─── Information ───
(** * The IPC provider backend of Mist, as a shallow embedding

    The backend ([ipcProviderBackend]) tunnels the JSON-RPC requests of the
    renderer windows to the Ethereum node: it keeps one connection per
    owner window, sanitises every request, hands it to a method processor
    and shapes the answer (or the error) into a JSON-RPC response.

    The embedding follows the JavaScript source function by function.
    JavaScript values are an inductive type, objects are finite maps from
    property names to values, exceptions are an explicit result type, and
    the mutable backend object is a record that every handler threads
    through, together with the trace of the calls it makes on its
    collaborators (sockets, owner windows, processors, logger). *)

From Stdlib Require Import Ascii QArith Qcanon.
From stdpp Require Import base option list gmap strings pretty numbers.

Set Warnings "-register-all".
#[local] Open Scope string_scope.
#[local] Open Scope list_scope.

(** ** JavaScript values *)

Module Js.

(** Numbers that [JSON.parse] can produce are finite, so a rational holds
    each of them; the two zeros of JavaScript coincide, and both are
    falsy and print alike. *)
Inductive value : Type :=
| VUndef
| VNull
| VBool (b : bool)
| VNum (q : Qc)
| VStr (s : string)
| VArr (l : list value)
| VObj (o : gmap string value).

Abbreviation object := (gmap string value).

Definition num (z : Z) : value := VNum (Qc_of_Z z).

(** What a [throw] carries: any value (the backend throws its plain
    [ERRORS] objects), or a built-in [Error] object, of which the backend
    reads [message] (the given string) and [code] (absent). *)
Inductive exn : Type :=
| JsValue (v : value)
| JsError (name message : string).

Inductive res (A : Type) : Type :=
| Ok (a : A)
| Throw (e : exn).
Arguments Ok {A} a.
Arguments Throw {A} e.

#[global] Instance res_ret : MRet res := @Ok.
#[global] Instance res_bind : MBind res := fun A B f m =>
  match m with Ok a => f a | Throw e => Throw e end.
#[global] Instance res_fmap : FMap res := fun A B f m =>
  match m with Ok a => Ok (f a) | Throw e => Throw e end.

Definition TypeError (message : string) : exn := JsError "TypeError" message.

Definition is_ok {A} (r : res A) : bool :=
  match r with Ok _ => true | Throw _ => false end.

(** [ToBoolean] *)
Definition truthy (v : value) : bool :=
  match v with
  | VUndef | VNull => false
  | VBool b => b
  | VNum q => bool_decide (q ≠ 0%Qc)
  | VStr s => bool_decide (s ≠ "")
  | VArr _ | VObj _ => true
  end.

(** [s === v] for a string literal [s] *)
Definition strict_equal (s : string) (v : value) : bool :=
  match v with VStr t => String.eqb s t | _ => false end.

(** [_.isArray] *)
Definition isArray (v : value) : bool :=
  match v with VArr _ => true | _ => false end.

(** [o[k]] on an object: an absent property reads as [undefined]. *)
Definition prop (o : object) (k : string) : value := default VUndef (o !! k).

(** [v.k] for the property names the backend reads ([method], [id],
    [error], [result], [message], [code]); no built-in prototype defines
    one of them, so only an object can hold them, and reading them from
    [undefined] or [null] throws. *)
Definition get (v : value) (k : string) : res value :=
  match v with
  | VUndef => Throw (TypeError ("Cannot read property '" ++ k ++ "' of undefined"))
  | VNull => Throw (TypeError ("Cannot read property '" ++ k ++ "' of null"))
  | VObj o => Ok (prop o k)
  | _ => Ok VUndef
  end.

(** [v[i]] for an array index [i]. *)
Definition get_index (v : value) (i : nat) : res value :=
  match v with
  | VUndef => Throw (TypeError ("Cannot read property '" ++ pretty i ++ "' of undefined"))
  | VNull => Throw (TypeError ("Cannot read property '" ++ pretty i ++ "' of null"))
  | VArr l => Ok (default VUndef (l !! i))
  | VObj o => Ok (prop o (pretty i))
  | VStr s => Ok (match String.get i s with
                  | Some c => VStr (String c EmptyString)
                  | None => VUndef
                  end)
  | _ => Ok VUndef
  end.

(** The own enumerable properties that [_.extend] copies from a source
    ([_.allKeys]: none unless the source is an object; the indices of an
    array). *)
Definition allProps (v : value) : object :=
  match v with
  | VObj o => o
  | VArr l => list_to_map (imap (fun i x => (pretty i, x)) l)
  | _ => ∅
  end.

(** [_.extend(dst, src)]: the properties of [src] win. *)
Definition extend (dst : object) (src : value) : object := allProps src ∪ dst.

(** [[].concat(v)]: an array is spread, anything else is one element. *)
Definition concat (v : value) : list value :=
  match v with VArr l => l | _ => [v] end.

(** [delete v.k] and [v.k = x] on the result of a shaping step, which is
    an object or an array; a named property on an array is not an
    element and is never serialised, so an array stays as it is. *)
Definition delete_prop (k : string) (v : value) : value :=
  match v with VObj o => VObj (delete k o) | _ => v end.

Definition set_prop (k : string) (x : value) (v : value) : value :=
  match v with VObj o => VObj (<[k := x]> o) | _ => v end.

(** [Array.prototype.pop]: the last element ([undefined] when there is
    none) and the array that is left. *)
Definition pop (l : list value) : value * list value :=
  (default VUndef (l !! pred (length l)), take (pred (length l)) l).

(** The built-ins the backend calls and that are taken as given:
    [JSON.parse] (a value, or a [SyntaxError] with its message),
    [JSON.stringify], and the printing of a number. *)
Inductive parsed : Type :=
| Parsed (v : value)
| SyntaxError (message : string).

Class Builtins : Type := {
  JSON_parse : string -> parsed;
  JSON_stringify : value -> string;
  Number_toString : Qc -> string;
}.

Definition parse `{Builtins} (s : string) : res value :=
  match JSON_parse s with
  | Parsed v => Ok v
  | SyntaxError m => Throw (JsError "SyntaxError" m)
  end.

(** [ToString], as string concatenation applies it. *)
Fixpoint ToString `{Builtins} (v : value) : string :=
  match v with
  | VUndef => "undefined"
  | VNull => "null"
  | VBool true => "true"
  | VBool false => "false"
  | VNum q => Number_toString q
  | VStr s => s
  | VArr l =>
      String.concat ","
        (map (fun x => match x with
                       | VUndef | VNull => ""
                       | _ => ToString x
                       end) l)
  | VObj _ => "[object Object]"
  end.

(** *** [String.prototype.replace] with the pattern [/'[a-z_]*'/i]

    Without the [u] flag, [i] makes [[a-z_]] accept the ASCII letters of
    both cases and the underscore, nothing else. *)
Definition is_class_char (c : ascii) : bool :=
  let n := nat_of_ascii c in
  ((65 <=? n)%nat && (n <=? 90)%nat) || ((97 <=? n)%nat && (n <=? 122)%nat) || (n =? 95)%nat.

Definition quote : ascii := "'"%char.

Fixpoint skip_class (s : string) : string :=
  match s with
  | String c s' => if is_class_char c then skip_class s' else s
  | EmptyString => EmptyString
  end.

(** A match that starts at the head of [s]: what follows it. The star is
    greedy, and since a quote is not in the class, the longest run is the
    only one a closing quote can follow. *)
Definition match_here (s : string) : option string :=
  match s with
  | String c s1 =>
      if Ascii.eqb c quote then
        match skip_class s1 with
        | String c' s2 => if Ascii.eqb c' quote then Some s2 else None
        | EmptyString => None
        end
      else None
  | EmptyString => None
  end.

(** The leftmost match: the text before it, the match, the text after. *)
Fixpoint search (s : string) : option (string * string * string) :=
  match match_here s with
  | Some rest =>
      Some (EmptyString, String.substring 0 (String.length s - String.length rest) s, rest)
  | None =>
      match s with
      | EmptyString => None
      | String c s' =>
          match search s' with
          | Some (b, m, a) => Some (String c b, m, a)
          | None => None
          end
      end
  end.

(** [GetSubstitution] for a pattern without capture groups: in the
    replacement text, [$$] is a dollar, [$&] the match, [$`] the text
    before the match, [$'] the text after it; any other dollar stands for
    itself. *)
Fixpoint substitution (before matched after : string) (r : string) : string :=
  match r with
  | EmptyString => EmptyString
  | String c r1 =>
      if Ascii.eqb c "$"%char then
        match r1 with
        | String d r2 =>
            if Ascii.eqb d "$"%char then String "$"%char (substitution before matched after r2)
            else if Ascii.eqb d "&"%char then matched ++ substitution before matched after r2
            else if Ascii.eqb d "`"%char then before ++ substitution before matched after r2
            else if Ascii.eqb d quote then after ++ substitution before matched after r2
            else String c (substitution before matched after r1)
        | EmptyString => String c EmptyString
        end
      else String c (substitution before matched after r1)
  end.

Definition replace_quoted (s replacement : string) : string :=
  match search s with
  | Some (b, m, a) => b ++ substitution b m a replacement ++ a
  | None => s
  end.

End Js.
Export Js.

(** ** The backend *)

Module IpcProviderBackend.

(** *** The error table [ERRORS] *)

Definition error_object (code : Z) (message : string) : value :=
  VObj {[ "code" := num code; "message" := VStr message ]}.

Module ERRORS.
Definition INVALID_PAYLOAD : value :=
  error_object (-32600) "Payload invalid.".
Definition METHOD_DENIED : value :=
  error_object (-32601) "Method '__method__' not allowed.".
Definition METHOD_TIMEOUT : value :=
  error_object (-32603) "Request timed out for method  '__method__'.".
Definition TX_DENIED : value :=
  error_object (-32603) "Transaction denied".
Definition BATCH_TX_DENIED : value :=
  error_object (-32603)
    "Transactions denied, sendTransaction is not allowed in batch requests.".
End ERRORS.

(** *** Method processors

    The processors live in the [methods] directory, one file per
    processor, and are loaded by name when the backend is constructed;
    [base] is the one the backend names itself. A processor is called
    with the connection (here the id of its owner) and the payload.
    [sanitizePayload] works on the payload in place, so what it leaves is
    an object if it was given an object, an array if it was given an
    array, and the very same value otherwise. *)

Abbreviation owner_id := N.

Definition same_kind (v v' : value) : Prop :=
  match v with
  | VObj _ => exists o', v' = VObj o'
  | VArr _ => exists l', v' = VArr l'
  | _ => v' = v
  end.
───
● Exercise requirements: Keeping every character as it is, restate the lines above that run from the line with "(** [_.isArray] *)" through the line with "(** [_.extend(dst, src)]: the", both included, and nothing else.

● Written answer:
(** [_.isArray] *)
Definition isArray (v : value) : bool :=
  match v with VArr _ => true | _ => false end.

(** [o[k]] on an object: an absent property reads as [undefined]. *)
Definition prop (o : object) (k : string) : value := default VUndef (o !! k).

(** [v.k] for the property names the backend reads ([method], [id],
    [error], [result], [message], [code]); no built-in prototype defines
    one of them, so only an object can hold them, and reading them from
    [undefined] or [null] throws. *)
Definition get (v : value) (k : string) : res value :=
  match v with
  | VUndef => Throw (TypeError ("Cannot read property '" ++ k ++ "' of undefined"))
  | VNull => Throw (TypeError ("Cannot read property '" ++ k ++ "' of null"))
  | VObj o => Ok (prop o k)
  | _ => Ok VUndef
  end.

(** [v[i]] for an array index [i]. *)
Definition get_index (v : value) (i : nat) : res value :=
  match v with
  | VUndef => Throw (TypeError ("Cannot read property '" ++ pretty i ++ "' of undefined"))
  | VNull => Throw (TypeError ("Cannot read property '" ++ pretty i ++ "' of null"))
  | VArr l => Ok (default VUndef (l !! i))
  | VObj o => Ok (prop o (pretty i))
  | VStr s => Ok (match String.get i s with
                  | Some c => VStr (String c EmptyString)
                  | None => VUndef
                  end)
  | _ => Ok VUndef
  end.

(** The own enumerable properties that [_.extend] copies from a source
    ([_.allKeys]: none unless the source is an object; the indices of an
    array). *)
Definition allProps (v : value) : object :=
  match v with
  | VObj o => o
  | VArr l => list_to_map (imap (fun i x => (pretty i, x)) l)
  | _ => ∅
  end.

(** [_.extend(dst, src)]: the properties of [src] win. *)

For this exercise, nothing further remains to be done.